(INFORMATION SHOWN)
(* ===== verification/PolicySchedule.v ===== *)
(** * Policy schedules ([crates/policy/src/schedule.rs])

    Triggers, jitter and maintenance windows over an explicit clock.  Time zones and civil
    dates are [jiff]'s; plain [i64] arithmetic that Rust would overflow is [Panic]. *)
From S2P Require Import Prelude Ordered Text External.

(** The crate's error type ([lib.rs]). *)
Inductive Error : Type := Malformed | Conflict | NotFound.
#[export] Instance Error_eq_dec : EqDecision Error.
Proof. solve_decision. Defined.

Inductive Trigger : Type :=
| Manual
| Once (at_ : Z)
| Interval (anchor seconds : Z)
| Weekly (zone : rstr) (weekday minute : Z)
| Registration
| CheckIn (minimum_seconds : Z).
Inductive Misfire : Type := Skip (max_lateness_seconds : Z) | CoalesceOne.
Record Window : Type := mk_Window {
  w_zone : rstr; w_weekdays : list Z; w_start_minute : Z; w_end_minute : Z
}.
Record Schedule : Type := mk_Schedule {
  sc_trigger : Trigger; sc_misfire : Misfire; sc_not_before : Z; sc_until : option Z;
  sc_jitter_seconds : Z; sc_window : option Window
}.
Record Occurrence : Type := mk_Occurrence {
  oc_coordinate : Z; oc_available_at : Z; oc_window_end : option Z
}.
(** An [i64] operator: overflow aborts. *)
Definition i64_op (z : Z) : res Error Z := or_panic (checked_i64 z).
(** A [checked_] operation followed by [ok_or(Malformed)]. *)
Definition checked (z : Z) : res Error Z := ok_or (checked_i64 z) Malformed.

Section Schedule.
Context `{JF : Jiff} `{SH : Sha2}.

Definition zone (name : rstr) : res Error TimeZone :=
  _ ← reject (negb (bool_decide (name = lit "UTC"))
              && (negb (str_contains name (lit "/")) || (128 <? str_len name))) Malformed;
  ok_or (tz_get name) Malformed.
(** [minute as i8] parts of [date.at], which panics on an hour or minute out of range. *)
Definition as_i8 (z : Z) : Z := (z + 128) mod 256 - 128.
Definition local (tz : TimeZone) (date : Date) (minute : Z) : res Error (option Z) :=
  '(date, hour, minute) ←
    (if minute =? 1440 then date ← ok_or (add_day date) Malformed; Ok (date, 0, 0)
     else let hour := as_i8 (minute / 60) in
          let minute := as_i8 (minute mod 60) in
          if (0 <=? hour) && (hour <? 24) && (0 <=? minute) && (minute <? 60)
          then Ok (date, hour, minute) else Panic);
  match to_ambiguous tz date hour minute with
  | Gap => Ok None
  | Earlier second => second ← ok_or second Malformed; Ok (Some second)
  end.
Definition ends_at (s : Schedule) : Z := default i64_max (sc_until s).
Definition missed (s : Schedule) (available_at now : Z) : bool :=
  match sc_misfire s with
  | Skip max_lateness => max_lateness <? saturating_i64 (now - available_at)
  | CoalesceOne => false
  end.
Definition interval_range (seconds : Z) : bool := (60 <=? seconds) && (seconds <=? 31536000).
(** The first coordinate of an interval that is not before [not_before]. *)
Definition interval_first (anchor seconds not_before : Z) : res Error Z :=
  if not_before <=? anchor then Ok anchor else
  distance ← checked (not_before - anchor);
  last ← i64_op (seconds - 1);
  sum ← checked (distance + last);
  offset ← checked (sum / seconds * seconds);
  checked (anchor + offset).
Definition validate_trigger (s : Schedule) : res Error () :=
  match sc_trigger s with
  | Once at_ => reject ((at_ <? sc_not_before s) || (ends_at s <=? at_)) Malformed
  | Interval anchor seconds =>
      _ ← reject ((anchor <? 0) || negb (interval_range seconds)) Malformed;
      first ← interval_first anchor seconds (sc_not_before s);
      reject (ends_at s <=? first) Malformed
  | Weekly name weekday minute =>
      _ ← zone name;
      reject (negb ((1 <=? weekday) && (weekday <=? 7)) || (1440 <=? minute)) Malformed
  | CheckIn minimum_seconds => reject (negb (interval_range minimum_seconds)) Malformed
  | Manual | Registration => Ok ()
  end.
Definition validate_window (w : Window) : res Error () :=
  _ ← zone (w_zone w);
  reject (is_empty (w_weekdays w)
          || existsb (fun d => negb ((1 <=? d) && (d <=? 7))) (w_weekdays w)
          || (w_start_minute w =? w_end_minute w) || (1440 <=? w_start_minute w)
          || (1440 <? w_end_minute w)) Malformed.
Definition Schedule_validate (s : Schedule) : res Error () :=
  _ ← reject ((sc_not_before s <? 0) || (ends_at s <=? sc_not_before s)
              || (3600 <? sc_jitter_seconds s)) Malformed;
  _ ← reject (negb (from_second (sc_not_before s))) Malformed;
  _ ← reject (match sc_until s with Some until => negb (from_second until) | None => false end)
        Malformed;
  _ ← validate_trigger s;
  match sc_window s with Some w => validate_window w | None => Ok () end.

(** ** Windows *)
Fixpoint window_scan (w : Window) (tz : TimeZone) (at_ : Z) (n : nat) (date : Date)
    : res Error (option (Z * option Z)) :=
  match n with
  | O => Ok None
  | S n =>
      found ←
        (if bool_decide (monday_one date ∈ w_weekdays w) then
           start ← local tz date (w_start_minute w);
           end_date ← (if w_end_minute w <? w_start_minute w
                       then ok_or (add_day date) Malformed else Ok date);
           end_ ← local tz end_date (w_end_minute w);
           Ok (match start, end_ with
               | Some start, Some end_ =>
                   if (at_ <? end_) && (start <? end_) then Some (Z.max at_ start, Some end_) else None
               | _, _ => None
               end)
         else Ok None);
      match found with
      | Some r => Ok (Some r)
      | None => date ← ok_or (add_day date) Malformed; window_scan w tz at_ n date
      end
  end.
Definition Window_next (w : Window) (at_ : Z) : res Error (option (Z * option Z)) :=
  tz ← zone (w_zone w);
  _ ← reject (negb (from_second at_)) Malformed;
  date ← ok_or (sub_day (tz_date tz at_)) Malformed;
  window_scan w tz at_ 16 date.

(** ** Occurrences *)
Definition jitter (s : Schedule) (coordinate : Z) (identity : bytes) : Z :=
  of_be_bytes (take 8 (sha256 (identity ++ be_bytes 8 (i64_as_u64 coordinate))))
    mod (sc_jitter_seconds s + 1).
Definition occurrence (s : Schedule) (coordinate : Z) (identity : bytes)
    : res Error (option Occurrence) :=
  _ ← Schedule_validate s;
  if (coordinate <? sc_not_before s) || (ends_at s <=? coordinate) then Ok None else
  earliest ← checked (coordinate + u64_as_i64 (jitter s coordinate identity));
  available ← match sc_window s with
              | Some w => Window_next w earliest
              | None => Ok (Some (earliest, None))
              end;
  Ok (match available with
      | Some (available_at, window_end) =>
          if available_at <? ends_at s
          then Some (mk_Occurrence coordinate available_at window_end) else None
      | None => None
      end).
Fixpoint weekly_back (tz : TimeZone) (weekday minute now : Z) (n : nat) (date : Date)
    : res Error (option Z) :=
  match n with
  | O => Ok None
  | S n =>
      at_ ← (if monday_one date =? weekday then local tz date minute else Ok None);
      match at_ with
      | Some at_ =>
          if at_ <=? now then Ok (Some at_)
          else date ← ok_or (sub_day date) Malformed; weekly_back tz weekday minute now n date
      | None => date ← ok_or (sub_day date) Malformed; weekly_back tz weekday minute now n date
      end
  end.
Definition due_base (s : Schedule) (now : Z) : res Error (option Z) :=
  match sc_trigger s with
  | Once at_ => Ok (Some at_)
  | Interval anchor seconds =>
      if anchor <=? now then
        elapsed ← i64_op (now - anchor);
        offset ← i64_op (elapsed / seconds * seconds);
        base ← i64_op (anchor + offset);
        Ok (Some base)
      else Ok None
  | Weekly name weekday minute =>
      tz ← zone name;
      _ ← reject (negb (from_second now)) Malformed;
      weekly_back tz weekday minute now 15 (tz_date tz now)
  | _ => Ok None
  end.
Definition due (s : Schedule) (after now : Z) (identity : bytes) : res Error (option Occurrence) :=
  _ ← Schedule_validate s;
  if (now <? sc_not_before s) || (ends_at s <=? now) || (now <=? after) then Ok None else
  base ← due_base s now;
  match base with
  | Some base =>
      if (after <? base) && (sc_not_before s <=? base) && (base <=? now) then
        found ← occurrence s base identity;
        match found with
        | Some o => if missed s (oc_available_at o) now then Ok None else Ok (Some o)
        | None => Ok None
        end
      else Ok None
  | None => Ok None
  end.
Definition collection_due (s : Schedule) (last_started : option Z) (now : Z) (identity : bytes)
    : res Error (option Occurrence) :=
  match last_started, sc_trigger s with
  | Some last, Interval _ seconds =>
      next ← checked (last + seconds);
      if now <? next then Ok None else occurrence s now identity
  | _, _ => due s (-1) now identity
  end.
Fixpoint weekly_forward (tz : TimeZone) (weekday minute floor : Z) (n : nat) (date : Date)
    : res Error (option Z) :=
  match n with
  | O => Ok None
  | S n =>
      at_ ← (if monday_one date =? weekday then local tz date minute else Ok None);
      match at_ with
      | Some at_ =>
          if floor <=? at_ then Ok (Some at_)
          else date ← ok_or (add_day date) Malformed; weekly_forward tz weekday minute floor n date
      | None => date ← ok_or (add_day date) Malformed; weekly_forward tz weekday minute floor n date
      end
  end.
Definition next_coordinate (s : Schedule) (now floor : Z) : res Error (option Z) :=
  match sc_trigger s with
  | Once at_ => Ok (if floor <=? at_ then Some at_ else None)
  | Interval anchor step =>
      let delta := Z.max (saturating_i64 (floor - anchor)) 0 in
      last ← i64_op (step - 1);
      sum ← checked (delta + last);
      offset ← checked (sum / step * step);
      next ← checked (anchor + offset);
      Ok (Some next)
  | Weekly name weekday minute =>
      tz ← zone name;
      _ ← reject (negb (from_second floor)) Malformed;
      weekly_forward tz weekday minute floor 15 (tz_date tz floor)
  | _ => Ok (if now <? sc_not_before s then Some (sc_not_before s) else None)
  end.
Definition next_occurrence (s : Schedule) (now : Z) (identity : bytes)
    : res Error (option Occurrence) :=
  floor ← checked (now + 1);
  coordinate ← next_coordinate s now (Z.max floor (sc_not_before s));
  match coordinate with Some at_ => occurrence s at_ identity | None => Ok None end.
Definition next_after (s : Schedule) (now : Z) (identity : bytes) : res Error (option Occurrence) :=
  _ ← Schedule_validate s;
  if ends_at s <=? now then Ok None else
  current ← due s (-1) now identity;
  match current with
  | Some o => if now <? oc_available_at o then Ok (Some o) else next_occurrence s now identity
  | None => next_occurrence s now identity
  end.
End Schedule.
(End INFORMATION SHOWN)
* _THE PROBLEM_: Copy the lines above exactly, beginning at the line that has "last ← i64_op (seconds - 1);" and stopping after the line that has "reject (negb ((1", and omit the rest.

* _EXPECTED ANSWER_:
  last ← i64_op (seconds - 1);
  sum ← checked (distance + last);
  offset ← checked (sum / seconds * seconds);
  checked (anchor + offset).
Definition validate_trigger (s : Schedule) : res Error () :=
  match sc_trigger s with
  | Once at_ => reject ((at_ <? sc_not_before s) || (ends_at s <=? at_)) Malformed
  | Interval anchor seconds =>
      _ ← reject ((anchor <? 0) || negb (interval_range seconds)) Malformed;
      first ← interval_first anchor seconds (sc_not_before s);
      reject (ends_at s <=? first) Malformed
  | Weekly name weekday minute =>
      _ ← zone name;
      reject (negb ((1 <=? weekday) && (weekday <=? 7)) || (1440 <=? minute)) Malformed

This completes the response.